Choosing Your Deep Learning Infrastructure: The Cloud vs. On-Prem Debate
Just because you’ve made one choice for these other systems doesn’t mean the same answer will apply to your approach to deep learning. Developing deep neural networks involves unique requirements that fundamentally change this discussion. These include:
- Specialized hardware, generally in the form of graphics processing units (GPUs)
- Storage for massive training datasets that only continue to grow
- High throughput I/O between this specialized hardware and high volume storage
While the emergent trend in IT has been a migration to the cloud, we argue that these requirements make on-prem the right choice for deep learning at scale.
When you’re just getting started, a cloud provider, especially an ML-specific one, makes sense. With little upfront investment, both in dollars and time, you can get your first model training on a GPU. However, as your one person team grows to five, and your single experiment becomes hundreds or even thousands, the cost savings from going on-prem can reach almost 10X over the big public clouds. Add to that the increased flexibility in what you can build and better data security, and suddenly on-prem starts to look increasingly appealing for your burgeoning deep learning ambitions.
Now, let’s dive into a little more detail to explain our reasoning.
To begin, we’ll spell out your options. As we see it, you have four choices.
- Traditional Cloud Provider: The most well known of these include Amazon Web Services (AWS), Google Cloud Platform (GCP), and Microsoft Azure.

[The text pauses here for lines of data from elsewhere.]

(** * chimerascan: segmented alignment driver

    A shallow embedding of [chimerascan/deprecated/align_segments.py]:
    the segment planner [determine_read_segments], the input validation
    [check_fastq_files], the three-stage pipeline [align_segments], the
    driver [align] and the entry point [main], from the parsed command
    line on.

    Python integers are modelled as [Z] (floor division is [Z.div]),
    strings as [string], lists as [list], raised exceptions as the [Raise]
    outcome.  Calls of the [logging] module only format and emit text; they
    are left out of the model, except where building the text raises
    ([main] without an index). *)

From Stdlib Require Import ZArith String Ascii DecimalString DecimalPos DecimalZ.
From Stdlib Require Import Bool Lia List Sorted.
Import ListNotations.
Open Scope Z_scope.

(** ** Python values, exceptions and outcomes *)

(** The exceptions the modelled functions can raise.  [AlignError] is the
    class of the source; the others are Python's own. *)
Inductive exn : Type :=
| AlignError (value : string)
| ZeroDivisionError
| IndexError
| ValueError
| OSError
| IOError.

Inductive outcome (A : Type) : Type :=
| Return (a : A)
| Raise (e : exn).

Arguments Return {A} a.
Arguments Raise {A} e.

(** A segment boundary, the tuple [(start, end)] of the source. *)
Definition segment : Type := (Z * Z)%type.

(** ** determine_read_segments *)

(** [xrange(lo, hi)]: the integers [lo], [lo+1], ..., [hi-1]; empty when
    [hi <= lo].  Bounds are taken to fit the machine integers [xrange]
    accepts. *)
Definition xrange (lo hi : Z) : list Z :=
  map (fun i => lo + Z.of_nat i) (seq 0 (Z.to_nat (hi - lo))).

(** One turn of the loop body: append the window [(start, start +
    segment_length)] and advance [start]. *)
Definition append_window (segment_length : Z) (st : Z * list segment) (x : Z)
  : Z * list segment :=
  let '(start, segments) := st in
  (start + segment_length, segments ++ [(start, start + segment_length)]).

Definition determine_read_segments
  (read_length segment_length : Z) (segment_trim : bool) (trim5 trim3 : Z)
  : outcome (list segment) :=
  let trimmed_rlen := read_length - trim5 - trim3 in
  if segment_length =? 0 then Raise ZeroDivisionError else
  let num_segments := trimmed_rlen / segment_length in
  let read_end :=
    if segment_trim then segment_length * num_segments
    else read_length - trim3 in
  if num_segments =? 1 then Return [(trim5, read_end)] else
  let start := trim5 + segment_length in
  let segments := [(trim5, start)] in
  let '(start, segments) :=
    fold_left (append_window segment_length)
              (xrange 1 (num_segments - 1)) (start, segments) in
  if start <? read_end then Return (segments ++ [(start, read_end)])
  else Return segments.

(** ** Properties of boundary lists *)

(** Position [p] lies in the half-open window [w]. *)
Definition inside (p : Z) (w : segment) : Prop := fst w <= p < snd w.

(** Starts increase from left to right. *)
Definition ordered (segs : list segment) : Prop :=
  StronglySorted (fun a b => fst a < fst b) segs.

(** Each window ends where the next one starts. *)
Definition contiguous (segs : list segment) : Prop :=
  Sorted (fun a b => snd a = fst b) segs.

(** No position lies in two windows of the list. *)
Definition non_overlapping (segs : list segment) : Prop :=
  ForallOrdPairs (fun a b => forall p, ~ (inside p a /\ inside p b)) segs.

(** The union of the windows is exactly [[a, b)]. *)
Definition spans (segs : list segment) (a b : Z) : Prop :=
  forall p, Exists (inside p) segs <-> a <= p < b.

(** The end of the usable read, as the planner computes it. *)
Definition read_end_of
  (read_length segment_length : Z) (segment_trim : bool) (trim5 trim3 : Z) : Z :=
  if segment_trim
  then segment_length * ((read_length - trim5 - trim3) / segment_length)
  else read_length - trim3.

(** The planner returns a list that is ordered, contiguous, free of
    overlaps and whose union is [[trim5, read_end)]. *)
Definition tiles_read
  (read_length segment_length : Z) (segment_trim : bool) (trim5 trim3 : Z) : Prop :=
  exists segs,
    determine_read_segments read_length segment_length segment_trim trim5 trim3
      = Return segs
    /\ ordered segs /\ contiguous segs /\ non_overlapping segs
    /\ spans segs trim5
         (read_end_of read_length segment_length segment_trim trim5 trim3).

(** Every boundary of the list lies inside the read and is not empty. *)
Definition boundaries_in_read (read_length : Z) (segs : list segment) : Prop :=
  Forall (fun w => 0 <= fst w /\ fst w < snd w /\ snd w <= read_length) segs.

(** A chain of non-empty windows leading from [a] to [b]. *)
Fixpoint chain (segs : list segment) (a b : Z) : Prop :=
  match segs with
  | [] => a = b
  | w :: rest => fst w = a /\ fst w < snd w /\ chain rest (snd w) b
  end.

(** The [n] windows of width [segment_length] that start at [start]. *)
Fixpoint grid (n : nat) (segment_length start : Z) : list segment :=
  match n with
  | O => []
  | S n' =>
      (start, start + segment_length)
        :: grid n' segment_length (start + segment_length)
  end.

(** ** Strings and formatting *)

(** [str(n)] and the [%d] conversion of an integer: its decimal digits,
    with a leading minus sign when negative. *)
Definition str (n : Z) : string := NilZero.string_of_int (Z.to_int n).

(** [sep.join(items)]. *)
Definition join (sep : string) (items : list string) : string :=
  String.concat sep items.

(** The three texts an [AlignError] is raised with. *)
Definition not_valid_message (mate : nat) (fastq_file : string) : string :=
  ("mate '" ++ str (Z.of_nat mate) ++ "' fastq file '" ++ fastq_file
     ++ "' is not valid")%string.

Definition too_small_message (segment_length min_length : Z) : string :=
  ("segment length (" ++ str segment_length ++ ") too small (min is "
     ++ str min_length ++ ")")%string.

Definition too_long_message (segment_length trimmed_rlen : Z) : string :=
  ("segment length (" ++ str segment_length
     ++ ") longer than trimmed read length (" ++ str trimmed_rlen ++ ")")%string.

(** No closing parenthesis occurs in the string. *)
Fixpoint paren_free (s : string) : Prop :=
  match s with
  | EmptyString => True
  | String c rest => c <> ")"%char /\ paren_free rest
  end.

(** ** The environment *)

(** The constants imported from [chimerascan.lib.config].  The module is
    not part of the sources at hand, so its two constants are a parameter
    of everything below. *)
Record config : Type := {
  MIN_SEGMENT_LENGTH : Z;
  JOB_SUCCESS : Z
}.

(** The three processes of the pipeline. *)
Inductive stage : Type := Segmenter | Aligner | Merger.

(** What the program observes of its surroundings: the file system
    ([os.path.isfile], [open(_, "w")]), the read-length probe
    [chimerascan.lib.base.get_read_length], the interpreter and script
    locations ([sys.executable], [os.path.join(os.path.dirname(__file__),
    name)]), whether a command can be started, and the exit status each
    stage ends with. *)
Record world : Type := {
  isfile : string -> bool;
  get_read_length : string -> Z;
  sys_executable : string;
  script_path : string -> string;
  can_open : string -> bool;
  can_spawn : list string -> bool;
  returncode : stage -> Z
}.

(** What the program does to its surroundings, in the order it does it.
    [Popen st args stdin stdout_pipe stderr]: stage [st] is started with
    command line [args], reading from the output of stage [stdin] (if any),
    writing to a pipe when [stdout_pipe], its diagnostics going to the file
    [stderr] (if any).  [Wait st status]: [wait()] on stage [st] returned
    [status]. *)
Inductive event : Type :=
| Popen (st : stage) (args : list string) (stdin : option stage)
        (stdout_pipe : bool) (stderr : option string)
| Open (path : string)
| Close (path : string)
| Wait (st : stage) (status : Z).

(** A computation that may raise and that extends the trace of events. *)
Definition io (A : Type) : Type := list event -> outcome A * list event.

Definition ret {A : Type} (a : A) : io A := fun t => (Return a, t).

Definition raise {A : Type} (e : exn) : io A := fun t => (Raise e, t).

Definition bind {A B : Type} (m : io A) (k : A -> io B) : io B :=
  fun t =>
    match m t with
    | (Return a, t') => k a t'
    | (Raise e, t') => (Raise e, t')
    end.

Definition lift {A : Type} (o : outcome A) : io A := fun t => (o, t).

Definition emit (e : event) : io unit := fun t => (Return tt, t ++ [e]).

Declare Scope io_scope.
Delimit Scope io_scope with io.
Notation "x <- m ;; k" := (bind m (fun x => k))
  (at level 100, m at next level, right associativity) : io_scope.
Notation "m ;; k" := (bind m (fun _ => k))
  (at level 100, right associativity) : io_scope.

(** [subprocess.Popen(args, ...)] raises [OSError] when the command cannot
    be started. *)
Definition popen (w : world) (st : stage) (args : list string)
  (stdin : option stage) (stdout_pipe : bool) (stderr : option string) : io unit :=
  if can_spawn w args then emit (Popen st args stdin stdout_pipe stderr)
  else raise OSError.

(** [open(path, "w")] raises [IOError] when the file cannot be opened. *)
Definition open (w : world) (path : string) : io unit :=
  if can_open w path then emit (Open path) else raise IOError.

(** [p.wait()] blocks until the stage has ended and returns its status. *)
Definition wait (w : world) (st : stage) : io Z :=
  fun t => (Return (returncode w st), t ++ [Wait st (returncode w st)]).

(** [max(items)] raises [ValueError] on an empty sequence. *)
Definition max_of (items : list Z) : outcome Z :=
  match items with
  | [] => Raise ValueError
  | x :: rest => Return (fold_left Z.max rest x)
  end.

(** [items[0]] raises [IndexError] on an empty list. *)
Definition first {A : Type} (items : list A) : outcome A :=
  match items with
  | [] => Raise IndexError
  | x :: _ => Return x
  end.

(** What [check_fastq_files] returns: [False] or an integer.  In arithmetic
    a Python boolean counts as 0 or 1. *)
Inductive value : Type :=
| Bool (b : bool)
| Int (n : Z).

Definition int_of (v : value) : Z :=
  match v with
  | Bool true => 1
  | Bool false => 0
  | Int n => n
  end.

(** ** check_fastq_files *)

(** The loop over [enumerate(fastq_files)]: stop at the first path that is
    not a file, otherwise collect the probed read lengths. *)
Fixpoint probe_read_lengths (w : world) (mate : nat) (fastq_files : list string)
  (read_lengths : list Z) : outcome (list Z) :=
  match fastq_files with
  | [] => Return read_lengths
  | fastq_file :: rest =>
      if isfile w fastq_file
      then probe_read_lengths w (S mate) rest
             (read_lengths ++ [get_read_length w fastq_file])
      else Raise (AlignError (not_valid_message mate fastq_file))
  end.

- Machine Learning Specific Cloud Provider: Companies like Paperspace also provide cloud compute infrastructure, but tailor their offerings to better support deep learning workflows (e.g. focus on GPU instances and additional software capabilities).
- Pre-Built Deep Learning Servers: Nvidia sells deep learning workstations, like its DGX systems. Other companies, like Lambda Labs, AMAX, and Boxx, build custom workstations based on your needs.
- Built-from-scratch Deep Learning Workstations: There are a ton of resources with step by step walkthroughs on what components to buy and how to get setup. See examples here, here, and here.
Next, we’ll compare how these options perform across our five most important criteria. Our analysis is summarized in the table below.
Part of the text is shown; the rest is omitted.